§ EXERCISE: All lines in the data below carrying the string "file" are to be located and copied.

——

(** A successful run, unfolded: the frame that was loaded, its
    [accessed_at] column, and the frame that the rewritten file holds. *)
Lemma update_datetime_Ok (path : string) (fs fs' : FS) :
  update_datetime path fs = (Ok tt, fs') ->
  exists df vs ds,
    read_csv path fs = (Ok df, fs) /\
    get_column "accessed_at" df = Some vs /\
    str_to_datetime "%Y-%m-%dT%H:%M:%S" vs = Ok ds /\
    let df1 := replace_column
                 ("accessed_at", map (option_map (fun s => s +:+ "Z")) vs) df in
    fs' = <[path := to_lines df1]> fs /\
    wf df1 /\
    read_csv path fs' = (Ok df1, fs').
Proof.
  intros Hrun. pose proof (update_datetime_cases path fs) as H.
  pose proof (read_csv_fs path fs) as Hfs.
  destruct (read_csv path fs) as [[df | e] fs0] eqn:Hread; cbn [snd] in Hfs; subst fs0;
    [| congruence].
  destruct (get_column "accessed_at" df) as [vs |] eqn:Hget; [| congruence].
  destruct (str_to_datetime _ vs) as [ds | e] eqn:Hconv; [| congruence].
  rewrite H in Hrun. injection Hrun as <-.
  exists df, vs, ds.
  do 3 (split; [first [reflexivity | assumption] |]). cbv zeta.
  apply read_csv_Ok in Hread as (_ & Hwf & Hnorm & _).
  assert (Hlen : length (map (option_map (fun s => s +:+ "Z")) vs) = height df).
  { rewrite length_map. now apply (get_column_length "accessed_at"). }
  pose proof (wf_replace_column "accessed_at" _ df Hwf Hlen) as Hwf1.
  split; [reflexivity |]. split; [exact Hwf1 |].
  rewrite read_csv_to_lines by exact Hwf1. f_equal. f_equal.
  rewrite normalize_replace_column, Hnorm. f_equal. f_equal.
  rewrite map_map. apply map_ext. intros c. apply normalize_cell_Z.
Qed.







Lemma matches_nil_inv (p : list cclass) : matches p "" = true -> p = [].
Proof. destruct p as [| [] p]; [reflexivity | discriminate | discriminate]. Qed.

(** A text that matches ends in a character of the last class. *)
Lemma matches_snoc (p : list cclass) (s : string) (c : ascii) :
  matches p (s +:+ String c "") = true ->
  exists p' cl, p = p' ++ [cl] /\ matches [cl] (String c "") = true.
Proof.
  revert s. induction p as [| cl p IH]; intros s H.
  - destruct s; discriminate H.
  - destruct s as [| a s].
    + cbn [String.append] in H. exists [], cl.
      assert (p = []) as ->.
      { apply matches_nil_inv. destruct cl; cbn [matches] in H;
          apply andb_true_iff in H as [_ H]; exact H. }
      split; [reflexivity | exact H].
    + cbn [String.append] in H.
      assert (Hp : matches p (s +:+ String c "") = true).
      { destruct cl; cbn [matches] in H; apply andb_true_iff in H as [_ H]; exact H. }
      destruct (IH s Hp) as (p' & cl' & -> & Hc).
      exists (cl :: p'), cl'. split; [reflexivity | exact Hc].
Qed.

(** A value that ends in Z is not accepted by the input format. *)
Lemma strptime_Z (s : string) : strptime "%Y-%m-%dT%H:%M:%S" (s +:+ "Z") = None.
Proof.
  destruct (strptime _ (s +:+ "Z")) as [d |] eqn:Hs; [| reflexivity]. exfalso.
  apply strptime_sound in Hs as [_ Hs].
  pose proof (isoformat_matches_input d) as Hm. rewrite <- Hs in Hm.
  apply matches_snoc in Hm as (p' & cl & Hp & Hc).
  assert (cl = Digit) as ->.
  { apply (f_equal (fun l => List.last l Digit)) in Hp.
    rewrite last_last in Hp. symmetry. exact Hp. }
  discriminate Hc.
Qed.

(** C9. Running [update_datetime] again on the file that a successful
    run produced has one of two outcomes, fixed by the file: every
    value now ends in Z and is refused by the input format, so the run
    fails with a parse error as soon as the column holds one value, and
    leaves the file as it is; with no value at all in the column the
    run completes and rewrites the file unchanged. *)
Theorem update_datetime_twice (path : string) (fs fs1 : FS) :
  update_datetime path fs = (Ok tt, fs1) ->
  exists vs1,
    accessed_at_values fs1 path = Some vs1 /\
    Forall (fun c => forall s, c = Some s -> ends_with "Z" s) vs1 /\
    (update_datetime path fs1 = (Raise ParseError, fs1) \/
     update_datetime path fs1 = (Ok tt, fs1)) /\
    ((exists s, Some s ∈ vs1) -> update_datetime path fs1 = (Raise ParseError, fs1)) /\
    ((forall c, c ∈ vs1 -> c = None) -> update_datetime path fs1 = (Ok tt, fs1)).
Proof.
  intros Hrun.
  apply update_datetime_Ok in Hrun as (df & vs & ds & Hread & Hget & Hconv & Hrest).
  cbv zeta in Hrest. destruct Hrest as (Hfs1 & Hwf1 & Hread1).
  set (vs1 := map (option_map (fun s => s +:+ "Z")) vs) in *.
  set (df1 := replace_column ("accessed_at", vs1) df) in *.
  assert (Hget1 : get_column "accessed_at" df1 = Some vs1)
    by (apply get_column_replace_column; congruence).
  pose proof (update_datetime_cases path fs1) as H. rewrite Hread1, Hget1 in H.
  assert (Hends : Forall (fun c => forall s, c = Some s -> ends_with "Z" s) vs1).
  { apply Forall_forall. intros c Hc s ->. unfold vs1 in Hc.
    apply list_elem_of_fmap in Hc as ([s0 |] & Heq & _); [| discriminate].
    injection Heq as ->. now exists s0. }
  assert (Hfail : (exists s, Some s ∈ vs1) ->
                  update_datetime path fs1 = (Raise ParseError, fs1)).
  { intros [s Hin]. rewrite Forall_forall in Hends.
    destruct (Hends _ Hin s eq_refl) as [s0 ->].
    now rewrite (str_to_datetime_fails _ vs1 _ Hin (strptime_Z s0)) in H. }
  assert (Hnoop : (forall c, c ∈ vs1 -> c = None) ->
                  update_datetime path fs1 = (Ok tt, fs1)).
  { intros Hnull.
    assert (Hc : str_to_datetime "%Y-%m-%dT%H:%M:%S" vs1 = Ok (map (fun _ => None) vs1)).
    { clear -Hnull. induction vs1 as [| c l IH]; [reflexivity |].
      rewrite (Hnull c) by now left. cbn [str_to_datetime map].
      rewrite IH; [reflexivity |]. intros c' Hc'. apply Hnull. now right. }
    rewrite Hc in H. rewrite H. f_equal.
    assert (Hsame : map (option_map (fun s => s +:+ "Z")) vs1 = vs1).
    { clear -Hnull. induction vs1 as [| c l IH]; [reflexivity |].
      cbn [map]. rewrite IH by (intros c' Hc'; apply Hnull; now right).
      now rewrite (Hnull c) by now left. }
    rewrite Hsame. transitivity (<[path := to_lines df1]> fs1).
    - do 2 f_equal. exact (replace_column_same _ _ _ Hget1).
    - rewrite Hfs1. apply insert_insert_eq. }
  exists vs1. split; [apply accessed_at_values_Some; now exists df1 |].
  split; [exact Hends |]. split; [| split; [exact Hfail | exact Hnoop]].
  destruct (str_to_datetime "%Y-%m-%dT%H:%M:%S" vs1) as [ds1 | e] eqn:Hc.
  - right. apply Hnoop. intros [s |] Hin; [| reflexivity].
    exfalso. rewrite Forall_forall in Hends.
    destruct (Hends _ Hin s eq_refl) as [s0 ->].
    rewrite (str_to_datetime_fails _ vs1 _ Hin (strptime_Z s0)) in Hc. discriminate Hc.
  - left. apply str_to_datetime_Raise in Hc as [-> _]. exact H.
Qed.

——

§ PROBLEM SOLUTION:
    [accessed_at] column, and the frame that the rewritten file holds. *)
(** C9. Running [update_datetime] again on the file that a successful
    run produced has one of two outcomes, fixed by the file: every
    leaves the file as it is; with no value at all in the column the
    run completes and rewrites the file unchanged. *)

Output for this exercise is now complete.